Work item>
Retype the material below, keeping each line identical.
━━━━━━━━━━━━━━━━━━━━
(** ** What each write changes *)

Lemma write_changed d id bs :
  static_ok d -> in_range d id -> bytes bs -> length bs = 4096%nat ->
  exists d', write_block d id bs = Some d' /\ changed (fun j => j = id) d d' /\ blk d' id = bs.
Proof.
  intros H Hr Hb Hl. destruct (write_blk d id bs) as (d' & E & Hi & Hs & Hid & Ho); [apply H | done.. |].
  exists d'. split_and!; [done | | done]. by split_and!.
Qed.

Lemma copy_changed d id off bs :
  static_ok d -> in_range d id -> bytes bs -> 0 <= off -> off + vlen bs <= 4096 ->
  exists d', (data ← copy_slice (blk d id) off (off + vlen bs) bs; write_block d id data) = Some d' /\
    changed (fun j => j = id) d d' /\ blk d' id = splice (blk d id) off bs.
Proof.
  intros H Hr Hb H0 H1. assert (Hv : 0 <= vlen bs) by (unfold vlen; lia).
  rewrite (proj2 (copy_slice_Some _ _ _ _ (splice (blk d id) off bs)));
    [| split_and!; [lia | lia | rewrite vlen_blk; lia | lia | by unfold splice]].
  cbn [mbind option_bind]. apply write_changed; [done | done | |].
  - apply bytes_splice; [apply bytes_blk, H | done].
  - rewrite length_splice by (rewrite ?vlen_blk; lia). apply length_blk.
Qed.

Lemma sb_sync_ok d sb :
  static_ok d -> bytes sb -> length sb = 1024%nat ->
  exists sb' d', sb_sync_to_disk_with_csum sb d = Some (sb', d') /\ changed (fun j => j = 0) d d' /\
    bytes sb' /\ length sb' = 1024%nat /\ blk d' 0 = splice (blk d 0) 1024 sb' /\
    forall o n, (o + n <= 1020)%nat -> field sb' o n = field sb o n.
Proof.
  intros H Hb Hl. unfold sb_sync_to_disk_with_csum.
  destruct (crc_some EXT4_CRC32_INIT sb 0x3fc) as (c & -> & _); [done | done | unfold vlen; lia |].
  cbn [mbind option_bind]. change (SUPERBLOCK_OFFSET / BLOCK_SZ) with 0.
  rewrite read_blk; [| apply H | by apply range_zero]. cbn [mbind option_bind].
  set (sb' := put_field sb 1020 4 _). assert (Hl' : length sb' = 1024%nat) by (unfold sb'; rewrite length_put_field; lia).
  assert (Hb' : bytes sb') by (by apply bytes_put_field).
  assert (Hv : vlen sb' = 1024) by (unfold vlen; lia).
  destruct (copy_changed d 0 1024 sb' H (range_zero d H) Hb') as (d' & E & Hc & Hs); [lia | lia |].
  replace (1024 + vlen sb') with 2048 in E by lia. exists sb', d'.
  split; [| split; [exact Hc |]].
  - destruct (copy_slice _ _ _ _) as [data |]; [| discriminate E]. cbn [mbind option_bind] in *.
    rewrite E. reflexivity.
  - split; [exact Hb' |]. split; [exact Hl' |]. split; [exact Hs |].
    intros o n Hn. apply field_put_ne; lia.
Qed.

Lemma bg_sync_ok d g bg :
  static_ok d -> 0 <= g < G -> bytes bg -> length bg = 64%nat ->
  exists bg' d', bg_sync_to_disk_with_csum fs bg d g = Some (bg', d') /\
    changed (fun j => j = gdt) d d' /\ kept places_free bg bg' /\
    blk d' gdt = splice (blk d gdt) (g * 64) bg'.
Proof.
  intros H Hg Hb Hl. pose proof (so_groups d H).
  unfold bg_sync_to_disk_with_csum, set_block_group_checksum, get_block_group_checksum.
  destruct (crc_uuid_some (superblock fs)) as (c1 & -> & U1); [apply H.. |].
  cbn [mbind option_bind]. destruct (crc_u32_some c1 (wrap32 g) U1) as (c2 & -> & U2).
  cbn [mbind option_bind]. unfold desc_size. rewrite (so_desc d H). cbn [Z.ltb Z.compare].
  change (64 <? EXT4_MIN_BLOCK_GROUP_DESCRIPTOR_SIZE) with false. cbv iota.
  destruct (crc_some c2 (put_field bg 30 2 0) 64 U2) as (c3 & -> & _).
  { by apply bytes_put_field. } { unfold vlen. rewrite length_put_field; lia. }
  cbn [mbind option_bind]. set (bg' := put_field bg 30 2 _).
  assert (Hl' : length bg' = 64%nat) by (unfold bg'; rewrite length_put_field; lia).
  assert (Hb' : bytes bg') by (by apply bytes_put_field).
  assert (Hv : vlen bg' = 64) by (unfold vlen; lia).
  unfold sync_block_group_to_disk. rewrite (group_place_ok d) by done. cbn [mbind option_bind].
  rewrite Hv, (so_block d H), (proj2 (Z.leb_gt _ _)) by lia.
  rewrite read_blk; [| apply H.. ]. cbn [mbind option_bind].
  destruct (copy_changed d gdt (g * 64) bg') as (d' & E & Hc & Hs); [done | apply H | done | lia | lia |].
  rewrite Hv in E. exists bg', d'. split_and!; [by rewrite E | done | | done].
  apply kept_put; [done | lia | apart].
Qed.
━━━━━━━━━━━━━━━━━━━━
Expected answer>
(** ** What each write changes *)

Lemma write_changed d id bs :
  static_ok d -> in_range d id -> bytes bs -> length bs = 4096%nat ->
  exists d', write_block d id bs = Some d' /\ changed (fun j => j = id) d d' /\ blk d' id = bs.
Proof.
  intros H Hr Hb Hl. destruct (write_blk d id bs) as (d' & E & Hi & Hs & Hid & Ho); [apply H | done.. |].
  exists d'. split_and!; [done | | done]. by split_and!.
Qed.

Lemma copy_changed d id off bs :
  static_ok d -> in_range d id -> bytes bs -> 0 <= off -> off + vlen bs <= 4096 ->
  exists d', (data ← copy_slice (blk d id) off (off + vlen bs) bs; write_block d id data) = Some d' /\
    changed (fun j => j = id) d d' /\ blk d' id = splice (blk d id) off bs.
Proof.
  intros H Hr Hb H0 H1. assert (Hv : 0 <= vlen bs) by (unfold vlen; lia).
  rewrite (proj2 (copy_slice_Some _ _ _ _ (splice (blk d id) off bs)));
    [| split_and!; [lia | lia | rewrite vlen_blk; lia | lia | by unfold splice]].
  cbn [mbind option_bind]. apply write_changed; [done | done | |].
  - apply bytes_splice; [apply bytes_blk, H | done].
  - rewrite length_splice by (rewrite ?vlen_blk; lia). apply length_blk.
Qed.

Lemma sb_sync_ok d sb :
  static_ok d -> bytes sb -> length sb = 1024%nat ->
  exists sb' d', sb_sync_to_disk_with_csum sb d = Some (sb', d') /\ changed (fun j => j = 0) d d' /\
    bytes sb' /\ length sb' = 1024%nat /\ blk d' 0 = splice (blk d 0) 1024 sb' /\
    forall o n, (o + n <= 1020)%nat -> field sb' o n = field sb o n.
Proof.
  intros H Hb Hl. unfold sb_sync_to_disk_with_csum.
  destruct (crc_some EXT4_CRC32_INIT sb 0x3fc) as (c & -> & _); [done | done | unfold vlen; lia |].
  cbn [mbind option_bind]. change (SUPERBLOCK_OFFSET / BLOCK_SZ) with 0.
  rewrite read_blk; [| apply H | by apply range_zero]. cbn [mbind option_bind].
  set (sb' := put_field sb 1020 4 _). assert (Hl' : length sb' = 1024%nat) by (unfold sb'; rewrite length_put_field; lia).
  assert (Hb' : bytes sb') by (by apply bytes_put_field).
  assert (Hv : vlen sb' = 1024) by (unfold vlen; lia).
  destruct (copy_changed d 0 1024 sb' H (range_zero d H) Hb') as (d' & E & Hc & Hs); [lia | lia |].
  replace (1024 + vlen sb') with 2048 in E by lia. exists sb', d'.
  split; [| split; [exact Hc |]].
  - destruct (copy_slice _ _ _ _) as [data |]; [| discriminate E]. cbn [mbind option_bind] in *.
    rewrite E. reflexivity.
  - split; [exact Hb' |]. split; [exact Hl' |]. split; [exact Hs |].
    intros o n Hn. apply field_put_ne; lia.
Qed.

Lemma bg_sync_ok d g bg :
  static_ok d -> 0 <= g < G -> bytes bg -> length bg = 64%nat ->
  exists bg' d', bg_sync_to_disk_with_csum fs bg d g = Some (bg', d') /\
    changed (fun j => j = gdt) d d' /\ kept places_free bg bg' /\
    blk d' gdt = splice (blk d gdt) (g * 64) bg'.
Proof.
  intros H Hg Hb Hl. pose proof (so_groups d H).
  unfold bg_sync_to_disk_with_csum, set_block_group_checksum, get_block_group_checksum.
  destruct (crc_uuid_some (superblock fs)) as (c1 & -> & U1); [apply H.. |].
  cbn [mbind option_bind]. destruct (crc_u32_some c1 (wrap32 g) U1) as (c2 & -> & U2).
  cbn [mbind option_bind]. unfold desc_size. rewrite (so_desc d H). cbn [Z.ltb Z.compare].
  change (64 <? EXT4_MIN_BLOCK_GROUP_DESCRIPTOR_SIZE) with false. cbv iota.
  destruct (crc_some c2 (put_field bg 30 2 0) 64 U2) as (c3 & -> & _).
  { by apply bytes_put_field. } { unfold vlen. rewrite length_put_field; lia. }
  cbn [mbind option_bind]. set (bg' := put_field bg 30 2 _).
  assert (Hl' : length bg' = 64%nat) by (unfold bg'; rewrite length_put_field; lia).
  assert (Hb' : bytes bg') by (by apply bytes_put_field).
  assert (Hv : vlen bg' = 64) by (unfold vlen; lia).
  unfold sync_block_group_to_disk. rewrite (group_place_ok d) by done. cbn [mbind option_bind].
  rewrite Hv, (so_block d H), (proj2 (Z.leb_gt _ _)) by lia.
  rewrite read_blk; [| apply H.. ]. cbn [mbind option_bind].
  destruct (copy_changed d gdt (g * 64) bg') as (d' & E & Hc & Hs); [done | apply H | done | lia | lia |].
  rewrite Hv in E. exists bg', d'. split_and!; [by rewrite E | done | | done].
  apply kept_put; [done | lia | apart].
Qed.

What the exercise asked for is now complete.